13. Coal, oil and natural gas development and production activities along with limestone mining and other major extractive industries in our region have significant potential to contaminate the atmosphere with particulate solids, condensates, vapors, diverse gases and/or liquid droplets. Many of these materials are hazardous in the atmosphere and most are heavier than air. These substances can collect in valleys, they can move in clouds or as clumps near the ground. It is resolved that the states and federal agencies should respond to these hazards by instituting both discrete and continuous monitoring in the proximity of known sources.

The existing air quality monitoring programs, their mission, their equipment, and their computer modeling capability are substantially inadequate to the existing problems in our region. Immediate changes need to be made in the required responsibilities of the air quality protection program of each state such that monitoring and regulation of emissions at all gas and oil wells takes place.

The information developed should be reported promptly for public use, and this information should be reported in conjunction with water quality information and other data on the source(s) of atmospheric pollutants in a given area.

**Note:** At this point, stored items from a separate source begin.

Ltac raises_step :=
  lazymatch goal with
  | |- raises _ (bind _ _) => apply raises_bind; [|intros ?]
  | |- raises _ (ret _) => apply raises_ret
  | |- raises _ (throw _) => apply raises_throw; raises_side
  | |- raises _ (logger _ _) => apply raises_logger
  | |- raises _ get_env => apply raises_get_env
  | |- raises _ Date_now => apply raises_Date_now
  | |- raises _ (fs_existsSync _) => apply raises_fs_existsSync
  | |- raises _ (fetch _) => apply raises_fetch; raises_side
  | |- raises _ (fs_copyFileSync _ _) =>
      apply raises_fs_copyFileSync; raises_side
  | |- raises _ (fs_writeFileSync _ _) =>
      apply raises_fs_writeFileSync; raises_side
  | |- raises _ (match ?x with _ => _ end) => destruct x
  | |- raises _ _ => solve [eauto]
  end.

(** ** Which artifact a restore takes *)

Section Resolve.
Context `{NodeLib}.
Variable STORE_DIR : string.

Lemma installBackup_raises (P : Error -> Prop) (dbBuffer : bytes) :
  (forall c, P (CallFailed c)) -> raises P (installBackup STORE_DIR dbBuffer).
Proof. intros Hc. unfold installBackup. repeat raises_step. Qed.

Lemma decodeBackup_raises (P : Error -> Prop) encrypted metadata :
  (forall e, decode_error e -> P e) ->
  raises P (decodeBackup encrypted metadata).
Proof. intros HP w e w' Hrun. eapply HP, decodeBackup_error, Hrun. Qed.

Lemma fetch_ok_body (u : string) (w w' : World) (body : bytes) :
  fetch u w = (Ok body, w') -> body_at w u = Some body.
Proof.
  unfold fetch, body_at. destruct (pop_outcome_spec w) as (o & -> & _).
  cbn [blobs with_oracle].
  destruct o; try discriminate.
  destruct (List.find _ _); [|discriminate]. now intros [= <- _].
Qed.

(** An explicit, non-empty key is taken as it is. *)
Lemma resolveTarget_explicit (c : ascii) (s : string) (w : World) :
  resolveTarget (Some (String c s)) w = (Ok (String c s), w).
Proof. reflexivity. Qed.

(** Without a key the newest daily artifact is chosen; with no daily
    artifact the restore stops with 'No backup found'. *)
Lemma resolveTarget_latest (filename : option string) (w : World) :
  filename = None \/ filename = Some EmptyString ->
  next_done w = true ->
  match daily_artifacts w with
  | [] => fst (resolveTarget filename w) = Err NoBackupFound
  | _ :: _ =>
      exists latest,
        fst (resolveTarget filename w) = Ok (pathname latest) /\
        In latest (daily_artifacts w) /\
        forall other, In other (daily_artifacts w) ->
                      uploadedAt other <= uploadedAt latest
  end.
Proof.
  intros Hkey Hd.
  assert (resolveTarget filename w = resolveTarget None w) as ->
    by (destruct Hkey as [->| ->]; reflexivity).
  unfold resolveTarget. fold DAILY_PREFIX.
  rewrite (bind_ok _ _ _ _ _ (blob_list_done DAILY_PREFIX w Hd)).
  cbv beta zeta. fold (daily_artifacts w).
  destruct (daily_artifacts w) as [|b0 others] eqn:Hdaily; [reflexivity|].
  destruct (js_sort_nonempty newest_first b0 others) as (latest & rest & Hsort).
  rewrite Hsort. exists latest. split; [reflexivity|].
  exact (js_sort_head_newest _ _ _ Hsort).
Qed.

(** When no listed key starts with the target, the restore stops with
    'Backup not found'. *)
Lemma downloadBackup_not_found (target : string) (w : World) :
  next_done w = true ->
  List.filter (has_prefix target) (blobs w) = [] ->
  fst (downloadBackup target w) = Err (BackupNotFound target).
Proof.
  intros Hd Hnone. unfold downloadBackup.
  rewrite (bind_ok _ _ _ _ _ (blob_list_done target w Hd)).
  now rewrite Hnone.
Qed.

(** Otherwise the bytes downloaded as the artifact are those of the first
    listed blob whose key starts with the target. *)
Lemma downloadBackup_first_listed
      (target : string) (w w' : World) (first : Blob) (rest : list Blob)
      (encrypted : bytes) (metadata : option BackupMetadata) :
  next_done w = true ->
  List.filter (has_prefix target) (blobs w) = first :: rest ->
  downloadBackup target w = (Ok (encrypted, metadata), w') ->
  body_at w (url first) = Some encrypted.
Proof.
  intros Hd Hlisted. unfold downloadBackup.
  rewrite (bind_ok _ _ _ _ _ (blob_list_done target w Hd)).
  rewrite Hlisted. cbv beta iota zeta.
  set (w1 := record_call (CList target) true (advance w)).
  set (fetch_meta := match List.find _ (first :: rest) with
                     | Some mb => _
                     | None => ret None
                     end).
  assert (keeps reads_only fetch_meta) as Hkeep
    by (unfold fetch_meta; repeat keeps_step).
  unfold bind at 1.
  destruct (fetch_meta w1) as [[m|e] w2] eqn:Hmeta; [|discriminate].
  pose proof (keeps_run _ _ _ _ _ Hkeep Hmeta) as (_ & _ & Hblobs & _).
  unfold bind.
  destruct (fetch (url first) w2) as [[body|e] w3] eqn:Hfetch; [|discriminate].
  intros [= <- _ _]. apply fetch_ok_body in Hfetch.
  unfold body_at in *. now rewrite Hblobs in Hfetch.
Qed.

(** C9. With an explicit key the restore is claimed to use exactly the
    artifact stored under that key and to stop with a not-found error when
    the key is absent from the listing.  The code lists by prefix and takes
    the first listed blob: whenever some listed key merely starts with the
    given key, no not-found error is raised and the bytes of that first
    blob are downloaded as the artifact. *)
Theorem restoreFromBackup_prefix_key
        (c : ascii) (s : string) (w : World) (first : Blob) (rest : list Blob) :
  let key := String c s in
  token_missing (getBlobToken (env w)) = false ->
  next_done w = true ->
  List.filter (has_prefix key) (blobs w) = first :: rest ->
  fst (restoreFromBackup STORE_DIR (Some key) w) <> Err (BackupNotFound key) /\
  forall encrypted metadata w2,
    downloadBackup key (snd (logger Info "Starting restore" w))
      = (Ok (encrypted, metadata), w2) ->
    body_at w (url first) = Some encrypted.
Proof.
  intros key Htoken Hd Hlisted. split.
  - unfold restoreFromBackup. unfold bind at 1. cbn [get_env].
    rewrite Htoken.
    rewrite (bind_ok _ _ _ _ _ (resolveTarget_explicit c s w)).
    unfold bind at 1. cbn [logger]. fold key.
    set (w0 := with_logs _ w).
    assert (next_done w0 = true) as Hd0 by exact Hd.
    unfold downloadBackup. rewrite bind_assoc.
    rewrite (bind_ok _ _ _ _ _ (blob_list_done key w0 Hd0)).
    change (blobs w0) with (blobs w). rewrite Hlisted. cbv beta iota zeta.
    match goal with
    | |- fst (?m ?w1) <> _ =>
        assert (raises (fun e => e <> BackupNotFound key) m) as Hraises
    end.
    { assert (forall d, raises (fun e => e <> BackupNotFound key)
                                (installBackup STORE_DIR d)) as Hinstall
        by (intros; apply installBackup_raises; discriminate).
      assert (forall enc meta, raises (fun e => e <> BackupNotFound key)
                                       (decodeBackup enc meta)) as Hdecode
        by (intros; apply decodeBackup_raises; intros e He ->; exact He).
      repeat raises_step. }
    match goal with
    | |- fst (?m ?w1) <> _ => destruct (m w1) as [[[]|e] w'] eqn:Hrun
    end; cbn [fst]; [discriminate|].
    intros [= ->]. now apply Hraises in Hrun.
  - intros encrypted metadata w2 Hdl.
    change (body_at w (url first))
      with (body_at (snd (logger Info "Starting restore" w)) (url first)).
    eapply downloadBackup_first_listed; [exact Hd|exact Hlisted|exact Hdl].
Qed.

When possible, the measured parameters should be sufficient to identify and differentiate sources of pollution and to specify the possible dangers to the public health and welfare.

 14. The substantial increase in exploration and drilling for natural gas in our region has given rise to large and sometimes uncommon equipment and processes for natural gas recovery, processing, compression and transmission. Existing standards for protection of the public health as well as for the workplace should be reviewed both at the State and Federal level to ensure the public and the workplace health and safety are protected for both short and long term exposures. This should also apply to all natural gas drilling operations and
related activities of gas processing, compression and transmission. Where standards are not adequate or non-existent they should be revised or new ones developed and promulgated as appropriate. Public meetings should be held at the state and federal level to inform the public of the status of these matters as well as the plans and schedules to complete and implement this work.

15. Given that large quantities of polluted waters result from the coal, oil and gas  industries in this region, and that the release of these polluted waters generally contribute to the problems of high total dissolved solids (TDS) and other hazardous or undesirable contaminants in regional streams and rivers.  It is herewith resolved that the storage of waste water or waters with high total dissolved solids (TDS) or other polluted waters, for the purpose of subsequent release into public waterways, should be regulated to avoid adverse impacts (if not prohibited altogether) as a long-term solution to this serious problem.  Such storage and subsequent release of polluted waters has be justified, under certain circumstances and at times of high flow rates (for example), as a short term fix while feasible and practical long term solutions are developed and implemented.  When such short-term fixes are to be used, rigorous evaluations should be conducted and public meetings to review the specific plans and timelines should be held.

16.  The mine pools currently existing in northern West Virginia and southwestern Pennsylvania are numerous and contain large volumes of water.  And, such mine pools are generally increasing in number and continue to fill with water.  The water in these mine pools should be protected from contamination; that is, the pollution of these waters should be illegal, because these pools represent a potential source of useful water.  In addition, these waters will ultimately emerge as ground water or surface water and join local streams. It is resolved that the water currently existing in mine pools or in other such reservoirs be henceforth considered as a useful water resource, where ever and whenever this is feasible.  As such, the quality and quantity of such waters should be monitored, suitable uses noted, suitable withdrawal locations identified, and restrictions be place on any further contamination of such waters.